Question

It says that Derived class should not throw any exception which is not known to the Base class, i am trying to find how its work, in the base class i am throwing System.Exception and in Derived i am throwing ArgNullException(). Can someone explain is this is fine

 class b
        {
           virtual public void foo()
           {
               try
               {
                   if (true)
                       throw  new System.Exception();
               }
               catch (Exception ex)
               {
                   Console.WriteLine("in base");

               }
           }


        }
        class a : b
        {   
            override public void foo() 
            {
                try
                {
                    if (true)
                        throw new ArgumentNullException();
                }
                catch (Exception ex)
                {
                    Console.WriteLine("in dervied");
                }
            }           

        }
Was it helpful?

Solution

class MyClass
{
    public virtual void Foo()
    {
        if (true)
             throw new System.Exception();
        }
    }
}

class MyDerivedClass : MyClass
{   
    public override void Foo() 
    {
        if (true)
            throw new ArgumentNullException();
        }
    }           
}


public class Program
{
    public static void Main()
    {
        try
        {
            // a factory creating the correct 
            // MyClass derived instance
            var myClass = someFactory.Create();

            myClass.Foo();
        }
        catch (Exception)
        {
            // will work.
        }
    }
}

In this case you are throwing the least specific exception possible in the base class (why that sucks is another discussion). As in such, anyone using the sub classes will be able to catch that, no matter how specific exception you throw.

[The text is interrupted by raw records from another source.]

(** The [position] of the first quote, counted from [at_]. *)
Fixpoint position (l : list Z) (at_ : Z) : option Z :=
  match l with
  | [] => None
  | b :: l => if b =? QUOTE then Some at_ else position l (at_ + 1)
  end.

(** [while body.get(cursor).is_some_and(is_space) { cursor += 1 }] *)
Fixpoint skip_from (l : list Z) (cursor : Z) : Z :=
  match l with
  | b :: l => if is_space b then skip_from l (cursor + 1) else cursor
  | [] => cursor
  end.
Definition skip_spaces (body : list Z) (cursor : Z) : Z := skip_from (drop (Z.to_nat cursor) body) cursor.

(** The loop of [value_after]: [None] when [fuel] runs out, otherwise what the
    function returns. *)
Fixpoint scan (fuel : nat) (body key : list Z) (at_ : Z) : option (option (list Z)) :=
  match fuel with
  | O => None
  | S fuel =>
      if at_ + zlen key + 2 <=? zlen body then
        match slice_from body at_ with
        | None => Some None
        | Some rest =>
            match position rest at_ with
            | None => Some None
            | Some quote =>
                match slice body (quote + 1) (quote + 1 + zlen key) with
                | None => Some None
                | Some name =>
                    if bool_decide (name = key) && bool_decide (get body (quote + 1 + zlen key) = Some QUOTE) then
                      let cursor := skip_spaces body (quote + 2 + zlen key) in
                      if negb (bool_decide (get body cursor = Some COLON)) then scan fuel body key (quote + 1)
                      else Some (slice_from body (skip_spaces body (cursor + 1)))
                    else scan fuel body key (quote + 1)
                end
            end
        end
      else Some None
  end.

(** One round per byte is more than the loop ever takes. *)
Definition value_after (body key : list Z) : option (list Z) := default None (scan (S (length body)) body key 0).

(** The digits and how many there were. *)
Fixpoint read_digits (l : list Z) (value digits : Z) : Z * Z :=
  match l with
  | [] => (value, digits)
  | b :: l =>
      if negb (is_digit b) then (value, digits)
      else read_digits l (saturating_add U32_MAX (Z.min U32_MAX (value * 10)) (b - 48)) (digits + 1)
  end.

Definition number (bytes : list Z) (fallback : Z) : Z :=
  let '(value, digits) := read_digits bytes 0 0 in if digits =? 0 then fallback else value.

Definition field (body : list Z) (key : string) (fallback : Z) : Z :=
  match value_after body (bytes_of key) with None => fallback | Some rest => number rest fallback end.

Definition truth (body : list Z) (key : string) : bool :=
  match value_after body (bytes_of key) with
  | None => false
  | Some rest => bool_decide (take 4 rest = bytes_of "true")
  end.

Definition init_parse (body : list Z) : result Init :=
  let body := match rev body with 0 :: head => rev head | _ => body end in
  if negb (bool_decide (get body 0 = Some OPEN_BRACE)) then Err Malformed
  else
    let version := field body "_version" 0 in
    if negb (version =? VERSION) then Err Malformed
    else Ok (mkInit version (field body "_max_w" 0) (field body "_max_h" 0) (field body "_flags" 0) (field body "resolutionX" 0)
               (field body "resolutionY" 0) (field body "mediaContainer" 0) (field body "refreshRate" 60)
               (truth body "_cache_cursor") (truth body "rawAudio")).

(** ** The search, declaratively *)

Fixpoint skip_blank (l : list Z) : list Z :=
  match l with b :: l' => if is_space b then skip_blank l' else l | [] => [] end.

Fixpoint strip_prefix (p l : list Z) : option (list Z) :=
  match p, l with
  | [], _ => Some l
  | x :: p, y :: l => if x =? y then strip_prefix p l else None
  | _ :: _, [] => None
  end.

(** The text starts with the quoted key and a colon: what follows them. *)
Definition entry_here (key l : list Z) : option (list Z) :=
  r ← strip_prefix ([QUOTE] ++ key ++ [QUOTE]) l;
  match skip_blank r with b :: r' => if b =? COLON then Some (skip_blank r') else None | [] => None end.

(** The first place where it does. *)
Fixpoint find_key (key l : list Z) : option (list Z) :=
  match entry_here key l with
  | Some r => Some r
  | None => match l with [] => None | _ :: l => find_key key l end
  end.

Lemma strip_prefix_spec p l r : strip_prefix p l = Some r <-> l = p ++ r.
Proof.
  revert l. induction p as [|x p IH]; intros l; cbn; [split; [by intros [= ->]|by intros ->]|].
  destruct l as [|y l]; [done|]. destruct (Z.eqb_spec x y) as [->|Hne]; [|split; congruence].
  rewrite IH. split; [by intros ->|by intros [= ->]].
Qed.

Lemma strip_prefix_none p l : (forall r, l <> p ++ r) -> strip_prefix p l = None.
Proof. intros H. destruct (strip_prefix p l) as [r|] eqn:E; [|done]. by apply strip_prefix_spec, H in E. Qed.

Lemma entry_here_no_quote key b l : b <> QUOTE -> entry_here key (b :: l) = None.
Proof. intros H. unfold entry_here. rewrite strip_prefix_none; [done|]. by intros r [= ->]. Qed.

(** Nothing is found in less room than the quoted key takes. *)
Lemma find_key_short key l : zlen l < zlen key + 2 -> find_key key l = None.
Proof.
  induction l as [|b l IH]; intros H; cbn [find_key]; unfold entry_here; rewrite strip_prefix_none; try done.
  - cbn. apply IH. zlia.
  - intros r E. apply (f_equal zlen) in E. zlia.
Qed.

(** Text without a quote is passed over. *)
Lemma find_key_skip key pre l : Forall (fun b => b <> QUOTE) pre -> find_key key (pre ++ l) = find_key key l.
Proof. induction 1 as [|b pre Hb _ IH]; [done|]. cbn [app find_key]. by rewrite entry_here_no_quote. Qed.

Lemma position_some l a q :
  position l a = Some q -> exists pre post, l = pre ++ QUOTE :: post /\ Forall (fun b => b <> QUOTE) pre /\ q = a + zlen pre.
Proof.
  revert a. induction l as [|b l IH]; intros a; cbn [position]; [done|]. destruct (Z.eqb_spec b QUOTE) as [->|Hne].
  - intros [= <-]. exists [], l. split; [done|]. split; [constructor|]. rewrite zlen_nil. lia.
  - intros (pre & post & -> & Hp & ->)%IH. exists (b :: pre), post. split; [done|]. split; [by constructor|]. rewrite zlen_cons. lia.
Qed.

Lemma position_none l a : position l a = None -> Forall (fun b => b <> QUOTE) l.
Proof.
  revert a. induction l as [|b l IH]; intros a; cbn [position]; [constructor|]. destruct (Z.eqb_spec b QUOTE); [done|].
  intros H. constructor; eauto.
Qed.

Lemma skip_from_shift l c : skip_from l c = c + zlen l - zlen (skip_blank l).
Proof. revert c. induction l as [|b l IH]; intros c; cbn; [lia|]. destruct (is_space b); [rewrite IH|]; zlia. Qed.

Lemma skip_blank_suffix l : exists g, l = g ++ skip_blank l.
Proof. induction l as [|b l [g IH]]; cbn; [by exists []|]. destruct (is_space b); [exists (b :: g); cbn; by f_equal|by exists []]. Qed.

(** Skipping spaces by index is skipping them in the rest of the text. *)
Lemma skip_spaces_ok front l :
  exists g, l = g ++ skip_blank l /\ skip_spaces (front ++ l) (zlen front) = zlen (front ++ g).
Proof.
  destruct (skip_blank_suffix l) as [g Hg]. exists g. split; [done|]. unfold skip_spaces. rewrite drop_app_length' by (unfold zlen; lia).
  rewrite skip_from_shift, zlen_app. apply (f_equal zlen) in Hg. rewrite zlen_app in Hg. lia.
Qed.

Lemma get_app_head (front l : list Z) : get (front ++ l) (zlen front) = head l.
Proof.
  zlen_pose. rewrite get_lookup by lia. rewrite lookup_app_r by (unfold zlen; lia).
  replace (Z.to_nat (zlen front) - length front)%nat with O by (unfold zlen; lia). by destruct l.
Qed.

(** What the loop does at one quote. *)
Definition at_quote (body key : list Z) (quote : Z) : option (option (list Z)) :=
  let cursor := skip_spaces body (quote + 2 + zlen key) in
  if bool_decide (slice body (quote + 1) (quote + 1 + zlen key) = Some key) && bool_decide (get body (quote + 1 + zlen key) = Some QUOTE) &&
     bool_decide (get body cursor = Some COLON)
  then Some (slice_from body (skip_spaces body (cursor + 1))) else None.

Lemma at_quote_entry front post key :
  at_quote (front ++ QUOTE :: post) key (zlen front) = Some <$> entry_here key (QUOTE :: post).
Proof.
  unfold at_quote, entry_here. replace (front ++ QUOTE :: post) with ((front ++ [QUOTE]) ++ post) by by rewrite <- app_assoc.
  set (f1 := front ++ [QUOTE]). assert (Hf1 : zlen front + 1 = zlen f1) by (unfold f1; zlia). rewrite Hf1. cbn [app strip_prefix]. rewrite Z.eqb_refl.
  destruct (bool_decide (slice _ _ _ = _)) eqn:Es; [apply bool_decide_eq_true_1 in Es|]; cycle 1.
  { cbn [andb]. rewrite strip_prefix_none; [done|]. intros r ->. apply bool_decide_eq_false_1 in Es. destruct Es.
    rewrite <- (app_assoc key). apply slice_mid; zlia. }
  apply slice_inv in Es as (_ & _ & Hl & Es). rewrite drop_app_length' in Es by (unfold zlen; lia).
  assert (Hp : exists p2, post = key ++ p2).
  { exists (drop (length key) post). rewrite Es at 1. replace (Z.to_nat (zlen f1 + zlen key - zlen f1)) with (length key) by (unfold zlen; lia). by rewrite take_drop. }
  clear Es Hl. destruct Hp as [p2 ->]. rewrite app_assoc. set (f2 := f1 ++ key). replace (zlen f1 + zlen key) with (zlen f2) by (unfold f2; zlia).
  replace (zlen front + 2 + zlen key) with (zlen (f2 ++ [QUOTE])) by (unfold f2, f1; zlia). rewrite get_app_head.
  destruct (bool_decide (head p2 = Some QUOTE)) eqn:Eq; [apply bool_decide_eq_true_1 in Eq|]; cycle 1.
  { cbn [andb]. rewrite strip_prefix_none; [done|]. intros r E. rewrite <- app_assoc in E. apply app_inv_head in E as ->. by apply bool_decide_eq_false_1 in Eq. }
  destruct p2 as [|? p3]; [done|]. injection Eq as ->. cbn [andb].
  assert (strip_prefix (key ++ [QUOTE]) (key ++ QUOTE :: p3) = Some p3) as -> by (apply strip_prefix_spec; by rewrite <- app_assoc). cbn [mbind option_bind].
  replace (f2 ++ QUOTE :: p3) with ((f2 ++ [QUOTE]) ++ p3) by by rewrite <- app_assoc. set (f3 := f2 ++ [QUOTE]).
  destruct (skip_spaces_ok f3 p3) as (g & Hg & ->).
  assert (E3 : f3 ++ p3 = (f3 ++ g) ++ skip_blank p3) by (by rewrite <- app_assoc, <- Hg). rewrite E3, get_app_head.
  destruct (skip_blank p3) as [|b p4]; [done|]. cbn [head]. destruct (Z.eqb_spec b COLON) as [->|Hne]; [|by rewrite bool_decide_eq_false_2 by congruence].
  rewrite bool_decide_eq_true_2 by done. set (f4 := f3 ++ g). replace (f4 ++ COLON :: p4) with ((f4 ++ [COLON]) ++ p4) by by rewrite <- app_assoc.
  replace (zlen f4 + 1) with (zlen (f4 ++ [COLON])) by zlia. destruct (skip_spaces_ok (f4 ++ [COLON]) p4) as (g2 & Hg2 & ->).
  assert (E5 : (f4 ++ [COLON]) ++ p4 = ((f4 ++ [COLON]) ++ g2) ++ skip_blank p4) by (rewrite <- (app_assoc _ g2), <- Hg2; done). rewrite E5. by rewrite slice_tail.
Qed.

Lemma position_app pre post a : Forall (fun b => b <> QUOTE) pre -> position (pre ++ QUOTE :: post) a = Some (a + zlen pre).
Proof.
  intros Hp. revert a. induction Hp as [|b pre Hb _ IH]; intros a; cbn; [f_equal; zlia|].
  rewrite (proj2 (Z.eqb_neq _ _) Hb), IH. f_equal. zlia.
Qed.

(** One round of the loop, with the next quote after [pre]. *)
Lemma scan_round fuel front pre post key :
  Forall (fun b => b <> QUOTE) pre ->
  let body := (front ++ pre) ++ QUOTE :: post in
  zlen front + zlen key + 2 <= zlen body ->
  scan (S fuel) body key (zlen front) =
  if zlen post <? zlen key then Some None
  else match at_quote body key (zlen (front ++ pre)) with
       | Some r => Some r
       | None => scan fuel body key (zlen (front ++ pre) + 1)
       end.
Proof.
  intros Hp body Hl. cbn [scan]. rewrite (proj2 (Z.leb_le _ _)) by lia.
  assert (Hs : slice_from body (zlen front) = Some (pre ++ QUOTE :: post)) by (unfold body; rewrite <- app_assoc; by apply slice_tail). rewrite Hs.
  rewrite position_app by done. rewrite <- zlen_app. destruct (Z.ltb_spec (zlen post) (zlen key)) as [Hk|Hk].
  - destruct (slice _ _ _) as [name|] eqn:Es; [|done]. apply slice_inv in Es as (_ & _ & Es & _). unfold body in Es. exfalso. zlia.
  - unfold at_quote. rewrite (slice_some _ (zlen (front ++ pre) + 1)) by (unfold body; zlia). set (name := take _ _).
    rewrite (bool_decide_ext (Some name = Some key) (name = key)) by (split; congruence).
    destruct (bool_decide (name = key) && _); [|done]. cbn [andb]. by case_bool_decide.
Qed.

Let's say that it had been the other way around. The base class throws ArgumentNullException and the sub class Exception. Now, anyone only knowing about the base class would only have catch blocks for ArgumentNullException as that is what they expect. Their application will therefore fail when the sub class throws Exception.

class MyClass
{
    public virtual void Foo()
    {
        if (true)
             throw new ArgumentNullException();
        }
    }
}

class MyDerivedClass : MyClass
{   
    public override void Foo() 
    {
        if (true)
            throw new Exception();
        }
    }           
}


public class Program
{
    public static void Main()
    {
        try
        {
            // a factory creating the correct 
            // MyClass derived instance
            var myClass = someFactory.Create();

            myClass.Foo();
        }
        catch (ArgumentNullException)
        {
            // won't work since the subclass 
            // violates LSP
        }
    }
}

OTHER TIPS

In the code you posted, there is no issue in terms of subtypes, because in both cases you are catching the exception in the same scope that it's thrown. But suppose the derived foo did not have a catch clause, and the base class had the following code:

try {
    this.foo();
} catch (ArgumentOutOfRangeException e) {
    ...
}

The base class is making the assumption that foo only throws ArgumentOutOfRange, which the derived class would be violating by throwing ArgumentNull.